Stored items:
• • • •

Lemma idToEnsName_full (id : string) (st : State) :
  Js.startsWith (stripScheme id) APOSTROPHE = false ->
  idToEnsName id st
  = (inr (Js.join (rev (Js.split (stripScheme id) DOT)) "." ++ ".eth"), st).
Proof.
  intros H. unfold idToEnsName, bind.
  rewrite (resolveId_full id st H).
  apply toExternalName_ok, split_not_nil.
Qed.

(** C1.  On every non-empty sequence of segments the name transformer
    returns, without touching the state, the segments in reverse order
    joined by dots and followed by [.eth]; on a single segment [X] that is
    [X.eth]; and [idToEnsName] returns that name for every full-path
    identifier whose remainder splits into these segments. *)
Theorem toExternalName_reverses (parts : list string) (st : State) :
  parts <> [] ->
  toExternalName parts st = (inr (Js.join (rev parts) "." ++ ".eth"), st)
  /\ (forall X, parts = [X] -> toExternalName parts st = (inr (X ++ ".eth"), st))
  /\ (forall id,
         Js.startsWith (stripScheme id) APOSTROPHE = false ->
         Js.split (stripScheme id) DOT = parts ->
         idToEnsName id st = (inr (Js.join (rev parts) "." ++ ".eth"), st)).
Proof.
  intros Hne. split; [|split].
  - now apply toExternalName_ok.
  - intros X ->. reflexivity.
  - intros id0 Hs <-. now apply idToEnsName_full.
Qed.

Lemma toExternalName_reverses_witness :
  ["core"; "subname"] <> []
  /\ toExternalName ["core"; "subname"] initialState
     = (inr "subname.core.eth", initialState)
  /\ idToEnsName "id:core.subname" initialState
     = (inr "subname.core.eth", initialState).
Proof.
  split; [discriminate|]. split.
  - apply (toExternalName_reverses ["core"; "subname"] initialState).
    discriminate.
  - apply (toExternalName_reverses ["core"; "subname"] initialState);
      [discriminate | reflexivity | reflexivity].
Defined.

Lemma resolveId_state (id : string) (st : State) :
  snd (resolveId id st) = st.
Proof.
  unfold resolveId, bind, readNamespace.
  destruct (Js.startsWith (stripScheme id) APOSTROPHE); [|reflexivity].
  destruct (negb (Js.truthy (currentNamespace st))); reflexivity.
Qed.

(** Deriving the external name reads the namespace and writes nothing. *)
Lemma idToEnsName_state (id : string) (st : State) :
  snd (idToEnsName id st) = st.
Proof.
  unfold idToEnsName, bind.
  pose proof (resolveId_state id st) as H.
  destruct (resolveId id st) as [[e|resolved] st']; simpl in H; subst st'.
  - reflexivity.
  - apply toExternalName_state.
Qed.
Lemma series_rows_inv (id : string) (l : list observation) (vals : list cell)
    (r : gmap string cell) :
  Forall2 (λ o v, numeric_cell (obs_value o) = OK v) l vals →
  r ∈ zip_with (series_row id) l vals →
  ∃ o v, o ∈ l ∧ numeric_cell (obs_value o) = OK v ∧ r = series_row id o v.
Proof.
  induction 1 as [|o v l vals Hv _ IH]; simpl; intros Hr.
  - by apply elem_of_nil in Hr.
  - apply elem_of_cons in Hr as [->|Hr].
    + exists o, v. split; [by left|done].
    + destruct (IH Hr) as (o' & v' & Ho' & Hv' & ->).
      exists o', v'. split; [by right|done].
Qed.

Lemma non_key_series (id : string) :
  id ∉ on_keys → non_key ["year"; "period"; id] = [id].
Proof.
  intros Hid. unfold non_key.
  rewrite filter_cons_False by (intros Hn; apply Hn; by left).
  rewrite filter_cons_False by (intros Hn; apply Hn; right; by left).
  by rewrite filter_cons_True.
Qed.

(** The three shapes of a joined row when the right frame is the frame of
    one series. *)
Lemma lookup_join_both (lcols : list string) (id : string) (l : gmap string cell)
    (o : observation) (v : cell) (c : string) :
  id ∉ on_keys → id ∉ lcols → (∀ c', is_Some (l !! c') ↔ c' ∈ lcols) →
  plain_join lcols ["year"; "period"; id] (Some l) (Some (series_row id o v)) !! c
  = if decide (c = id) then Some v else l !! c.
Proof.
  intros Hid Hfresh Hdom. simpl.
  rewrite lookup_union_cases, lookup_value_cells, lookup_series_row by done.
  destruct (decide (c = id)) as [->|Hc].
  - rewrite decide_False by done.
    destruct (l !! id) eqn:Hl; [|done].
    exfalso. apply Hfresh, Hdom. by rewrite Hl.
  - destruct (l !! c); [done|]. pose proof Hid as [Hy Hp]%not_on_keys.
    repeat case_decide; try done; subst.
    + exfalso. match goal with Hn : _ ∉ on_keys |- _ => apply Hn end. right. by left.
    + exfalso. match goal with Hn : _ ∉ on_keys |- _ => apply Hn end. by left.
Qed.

• • • •

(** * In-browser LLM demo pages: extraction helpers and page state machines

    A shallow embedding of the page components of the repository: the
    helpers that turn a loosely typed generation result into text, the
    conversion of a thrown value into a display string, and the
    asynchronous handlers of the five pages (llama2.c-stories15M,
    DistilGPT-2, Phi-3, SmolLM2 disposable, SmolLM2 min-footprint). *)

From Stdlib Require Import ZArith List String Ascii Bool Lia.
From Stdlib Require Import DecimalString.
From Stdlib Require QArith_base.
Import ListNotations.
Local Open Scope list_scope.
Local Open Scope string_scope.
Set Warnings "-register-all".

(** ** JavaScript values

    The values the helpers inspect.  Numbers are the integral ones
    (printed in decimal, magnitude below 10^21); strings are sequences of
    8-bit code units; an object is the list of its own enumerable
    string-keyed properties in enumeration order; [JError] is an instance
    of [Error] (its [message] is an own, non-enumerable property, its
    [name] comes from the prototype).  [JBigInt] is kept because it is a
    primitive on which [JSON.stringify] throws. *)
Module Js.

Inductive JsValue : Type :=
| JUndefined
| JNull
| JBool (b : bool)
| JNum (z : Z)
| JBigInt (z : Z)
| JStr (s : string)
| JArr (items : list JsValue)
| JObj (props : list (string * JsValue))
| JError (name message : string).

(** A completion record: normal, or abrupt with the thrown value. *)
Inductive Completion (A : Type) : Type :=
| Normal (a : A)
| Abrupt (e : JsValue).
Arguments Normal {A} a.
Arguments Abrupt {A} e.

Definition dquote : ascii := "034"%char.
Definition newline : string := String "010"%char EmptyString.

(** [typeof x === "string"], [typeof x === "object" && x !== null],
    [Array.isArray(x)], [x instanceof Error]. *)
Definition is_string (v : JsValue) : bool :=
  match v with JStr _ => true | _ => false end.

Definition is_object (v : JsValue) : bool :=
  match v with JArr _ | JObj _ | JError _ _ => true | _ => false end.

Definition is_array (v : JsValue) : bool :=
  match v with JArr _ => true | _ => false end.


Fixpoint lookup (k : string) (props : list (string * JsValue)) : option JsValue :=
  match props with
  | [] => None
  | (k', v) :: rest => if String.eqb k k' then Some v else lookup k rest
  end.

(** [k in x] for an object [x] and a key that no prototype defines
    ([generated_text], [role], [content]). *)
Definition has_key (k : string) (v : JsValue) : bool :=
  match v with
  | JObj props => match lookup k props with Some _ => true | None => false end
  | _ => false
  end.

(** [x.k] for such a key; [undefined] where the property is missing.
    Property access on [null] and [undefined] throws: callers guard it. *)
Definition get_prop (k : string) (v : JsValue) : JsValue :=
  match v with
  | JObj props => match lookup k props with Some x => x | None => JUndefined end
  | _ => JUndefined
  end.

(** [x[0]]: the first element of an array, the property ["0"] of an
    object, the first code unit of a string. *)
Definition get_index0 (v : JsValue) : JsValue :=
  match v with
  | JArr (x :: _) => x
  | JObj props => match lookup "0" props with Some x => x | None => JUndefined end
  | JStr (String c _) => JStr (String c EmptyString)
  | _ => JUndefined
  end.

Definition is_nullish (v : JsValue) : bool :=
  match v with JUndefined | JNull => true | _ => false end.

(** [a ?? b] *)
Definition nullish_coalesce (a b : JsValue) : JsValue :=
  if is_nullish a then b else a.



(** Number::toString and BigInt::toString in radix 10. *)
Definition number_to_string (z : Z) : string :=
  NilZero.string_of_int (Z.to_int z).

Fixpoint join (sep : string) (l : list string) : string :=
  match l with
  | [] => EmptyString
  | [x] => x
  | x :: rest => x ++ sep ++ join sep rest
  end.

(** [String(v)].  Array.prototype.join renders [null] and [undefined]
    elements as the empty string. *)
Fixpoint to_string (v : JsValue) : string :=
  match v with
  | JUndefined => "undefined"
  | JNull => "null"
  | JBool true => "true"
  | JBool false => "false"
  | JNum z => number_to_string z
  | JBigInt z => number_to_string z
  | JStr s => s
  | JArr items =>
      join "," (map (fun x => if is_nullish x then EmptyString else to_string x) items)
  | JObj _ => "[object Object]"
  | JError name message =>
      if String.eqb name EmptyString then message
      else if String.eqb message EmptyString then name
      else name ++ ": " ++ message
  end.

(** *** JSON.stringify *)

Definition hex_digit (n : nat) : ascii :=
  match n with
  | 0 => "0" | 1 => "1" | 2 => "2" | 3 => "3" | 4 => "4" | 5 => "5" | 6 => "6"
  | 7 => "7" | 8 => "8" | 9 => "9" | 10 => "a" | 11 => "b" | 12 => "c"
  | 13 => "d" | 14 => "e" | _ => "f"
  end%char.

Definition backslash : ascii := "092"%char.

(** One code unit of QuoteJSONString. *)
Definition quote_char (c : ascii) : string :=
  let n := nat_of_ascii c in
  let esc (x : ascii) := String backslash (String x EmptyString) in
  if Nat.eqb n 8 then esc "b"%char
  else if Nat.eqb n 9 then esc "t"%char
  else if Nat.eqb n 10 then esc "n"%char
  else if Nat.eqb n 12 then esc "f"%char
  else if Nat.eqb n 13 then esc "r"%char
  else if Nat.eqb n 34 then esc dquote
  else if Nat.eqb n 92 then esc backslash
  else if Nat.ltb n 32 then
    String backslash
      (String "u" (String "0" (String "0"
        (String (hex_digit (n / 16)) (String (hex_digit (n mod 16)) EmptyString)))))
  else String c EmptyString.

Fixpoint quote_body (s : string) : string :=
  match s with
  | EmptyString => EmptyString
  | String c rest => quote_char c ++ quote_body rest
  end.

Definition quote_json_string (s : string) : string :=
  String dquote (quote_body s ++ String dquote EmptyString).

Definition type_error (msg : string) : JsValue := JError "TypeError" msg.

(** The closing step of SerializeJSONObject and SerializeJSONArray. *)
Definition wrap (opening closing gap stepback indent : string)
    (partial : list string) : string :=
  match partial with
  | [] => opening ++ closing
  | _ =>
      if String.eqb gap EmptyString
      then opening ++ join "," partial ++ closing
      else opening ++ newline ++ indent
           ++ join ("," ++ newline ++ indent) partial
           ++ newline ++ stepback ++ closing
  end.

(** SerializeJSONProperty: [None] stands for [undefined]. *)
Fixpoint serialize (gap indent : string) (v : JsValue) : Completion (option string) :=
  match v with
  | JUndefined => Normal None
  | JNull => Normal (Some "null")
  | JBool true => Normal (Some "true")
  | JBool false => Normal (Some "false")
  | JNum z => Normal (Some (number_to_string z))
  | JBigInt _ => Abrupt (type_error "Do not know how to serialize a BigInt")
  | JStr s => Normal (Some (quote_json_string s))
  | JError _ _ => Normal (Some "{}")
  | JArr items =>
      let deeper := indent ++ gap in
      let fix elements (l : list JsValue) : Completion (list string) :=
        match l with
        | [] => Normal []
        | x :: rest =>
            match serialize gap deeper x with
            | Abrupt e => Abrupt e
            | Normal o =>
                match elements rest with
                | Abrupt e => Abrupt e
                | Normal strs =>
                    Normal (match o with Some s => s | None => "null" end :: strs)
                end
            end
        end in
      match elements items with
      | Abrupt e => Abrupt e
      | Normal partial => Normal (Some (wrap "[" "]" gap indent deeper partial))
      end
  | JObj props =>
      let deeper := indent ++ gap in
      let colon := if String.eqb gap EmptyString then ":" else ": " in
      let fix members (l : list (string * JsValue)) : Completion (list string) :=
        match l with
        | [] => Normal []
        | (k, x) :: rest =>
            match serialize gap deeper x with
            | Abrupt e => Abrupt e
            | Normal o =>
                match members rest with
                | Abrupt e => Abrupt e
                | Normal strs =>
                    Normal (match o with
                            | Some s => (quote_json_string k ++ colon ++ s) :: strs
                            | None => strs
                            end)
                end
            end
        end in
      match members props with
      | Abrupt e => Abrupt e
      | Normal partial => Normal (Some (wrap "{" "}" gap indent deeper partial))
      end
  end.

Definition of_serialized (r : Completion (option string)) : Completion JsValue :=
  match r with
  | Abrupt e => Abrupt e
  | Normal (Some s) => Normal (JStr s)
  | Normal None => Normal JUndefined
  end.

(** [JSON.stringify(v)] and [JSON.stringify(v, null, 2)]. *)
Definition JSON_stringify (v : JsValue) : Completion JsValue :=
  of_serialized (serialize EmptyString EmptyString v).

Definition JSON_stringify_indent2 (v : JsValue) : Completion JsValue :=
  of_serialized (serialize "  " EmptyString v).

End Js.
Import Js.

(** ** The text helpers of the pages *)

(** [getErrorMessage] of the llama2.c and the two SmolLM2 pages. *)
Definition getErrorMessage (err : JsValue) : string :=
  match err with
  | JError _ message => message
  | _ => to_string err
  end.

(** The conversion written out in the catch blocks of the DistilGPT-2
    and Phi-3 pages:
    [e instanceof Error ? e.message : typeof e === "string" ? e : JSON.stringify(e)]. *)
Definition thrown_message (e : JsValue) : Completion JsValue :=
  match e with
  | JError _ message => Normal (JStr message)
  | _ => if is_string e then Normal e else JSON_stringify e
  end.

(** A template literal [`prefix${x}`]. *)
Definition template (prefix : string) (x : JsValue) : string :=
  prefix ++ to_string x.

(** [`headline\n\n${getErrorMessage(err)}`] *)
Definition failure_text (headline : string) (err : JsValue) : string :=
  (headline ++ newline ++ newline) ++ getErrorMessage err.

• • • •

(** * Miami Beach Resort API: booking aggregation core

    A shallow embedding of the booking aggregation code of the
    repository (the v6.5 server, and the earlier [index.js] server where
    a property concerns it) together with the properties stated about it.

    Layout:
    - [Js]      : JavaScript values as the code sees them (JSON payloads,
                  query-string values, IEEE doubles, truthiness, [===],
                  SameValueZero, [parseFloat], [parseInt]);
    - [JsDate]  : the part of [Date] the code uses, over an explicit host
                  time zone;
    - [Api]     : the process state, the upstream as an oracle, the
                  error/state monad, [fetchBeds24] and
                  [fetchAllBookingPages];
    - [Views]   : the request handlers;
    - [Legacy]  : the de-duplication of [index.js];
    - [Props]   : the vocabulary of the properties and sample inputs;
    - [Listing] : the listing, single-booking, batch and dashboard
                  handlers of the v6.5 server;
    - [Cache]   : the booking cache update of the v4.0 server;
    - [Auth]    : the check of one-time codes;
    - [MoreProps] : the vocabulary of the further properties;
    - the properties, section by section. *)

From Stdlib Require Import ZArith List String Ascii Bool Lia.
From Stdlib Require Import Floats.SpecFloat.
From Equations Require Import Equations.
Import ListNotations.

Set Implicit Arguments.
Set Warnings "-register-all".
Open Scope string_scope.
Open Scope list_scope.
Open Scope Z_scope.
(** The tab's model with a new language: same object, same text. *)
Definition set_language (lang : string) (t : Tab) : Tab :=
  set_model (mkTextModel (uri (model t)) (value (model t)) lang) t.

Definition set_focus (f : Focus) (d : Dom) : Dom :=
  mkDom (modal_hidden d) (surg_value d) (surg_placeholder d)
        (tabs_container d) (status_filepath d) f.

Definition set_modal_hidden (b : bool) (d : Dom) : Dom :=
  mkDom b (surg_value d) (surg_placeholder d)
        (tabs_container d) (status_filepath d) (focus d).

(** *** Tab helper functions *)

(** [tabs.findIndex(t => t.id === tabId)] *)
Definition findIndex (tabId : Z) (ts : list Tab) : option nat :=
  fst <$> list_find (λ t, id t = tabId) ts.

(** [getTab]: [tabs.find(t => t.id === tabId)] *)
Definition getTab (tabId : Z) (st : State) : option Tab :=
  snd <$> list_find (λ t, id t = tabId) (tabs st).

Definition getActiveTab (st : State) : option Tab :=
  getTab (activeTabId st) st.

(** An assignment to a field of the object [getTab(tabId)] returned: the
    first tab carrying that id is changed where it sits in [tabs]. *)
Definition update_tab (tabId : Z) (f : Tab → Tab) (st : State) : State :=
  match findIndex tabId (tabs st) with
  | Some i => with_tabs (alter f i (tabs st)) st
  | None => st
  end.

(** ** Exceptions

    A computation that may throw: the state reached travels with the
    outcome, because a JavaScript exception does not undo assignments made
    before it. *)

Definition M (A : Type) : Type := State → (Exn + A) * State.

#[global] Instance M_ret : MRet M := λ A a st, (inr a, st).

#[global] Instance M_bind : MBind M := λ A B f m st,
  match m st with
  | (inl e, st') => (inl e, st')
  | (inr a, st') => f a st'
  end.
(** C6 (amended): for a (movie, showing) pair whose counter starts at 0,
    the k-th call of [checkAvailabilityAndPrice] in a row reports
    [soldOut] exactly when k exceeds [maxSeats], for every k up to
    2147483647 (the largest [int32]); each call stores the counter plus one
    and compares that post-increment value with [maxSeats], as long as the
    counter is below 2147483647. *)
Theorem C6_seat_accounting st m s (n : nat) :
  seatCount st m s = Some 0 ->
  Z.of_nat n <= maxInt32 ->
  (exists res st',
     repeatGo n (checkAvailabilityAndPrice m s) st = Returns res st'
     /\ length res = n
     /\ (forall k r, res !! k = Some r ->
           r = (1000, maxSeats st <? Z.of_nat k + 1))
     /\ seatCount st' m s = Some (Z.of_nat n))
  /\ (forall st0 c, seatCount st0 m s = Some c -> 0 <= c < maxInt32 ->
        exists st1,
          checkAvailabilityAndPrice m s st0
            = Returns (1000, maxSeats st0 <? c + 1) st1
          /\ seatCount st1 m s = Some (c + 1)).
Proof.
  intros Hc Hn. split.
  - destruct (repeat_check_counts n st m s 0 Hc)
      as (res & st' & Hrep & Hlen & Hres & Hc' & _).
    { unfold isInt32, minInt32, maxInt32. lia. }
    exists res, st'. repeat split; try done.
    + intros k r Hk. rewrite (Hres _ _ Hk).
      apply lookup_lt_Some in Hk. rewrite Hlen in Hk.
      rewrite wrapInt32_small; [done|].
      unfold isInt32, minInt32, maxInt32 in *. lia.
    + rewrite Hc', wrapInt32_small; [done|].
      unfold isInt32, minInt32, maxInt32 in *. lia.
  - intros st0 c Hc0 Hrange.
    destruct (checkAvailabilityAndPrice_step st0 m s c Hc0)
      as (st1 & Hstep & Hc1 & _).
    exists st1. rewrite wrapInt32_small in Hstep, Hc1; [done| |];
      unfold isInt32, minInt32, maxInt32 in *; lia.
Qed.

• • • •

§ Work order: In your answer, include only the lines above starting at the line that holds "(** The closing" and ending at the line that holds "else opening ++ newline ++ indent", copied exactly.

§ Task result:
(** The closing step of SerializeJSONObject and SerializeJSONArray. *)
Definition wrap (opening closing gap stepback indent : string)
    (partial : list string) : string :=
  match partial with
  | [] => opening ++ closing
  | _ =>
      if String.eqb gap EmptyString
      then opening ++ join "," partial ++ closing
      else opening ++ newline ++ indent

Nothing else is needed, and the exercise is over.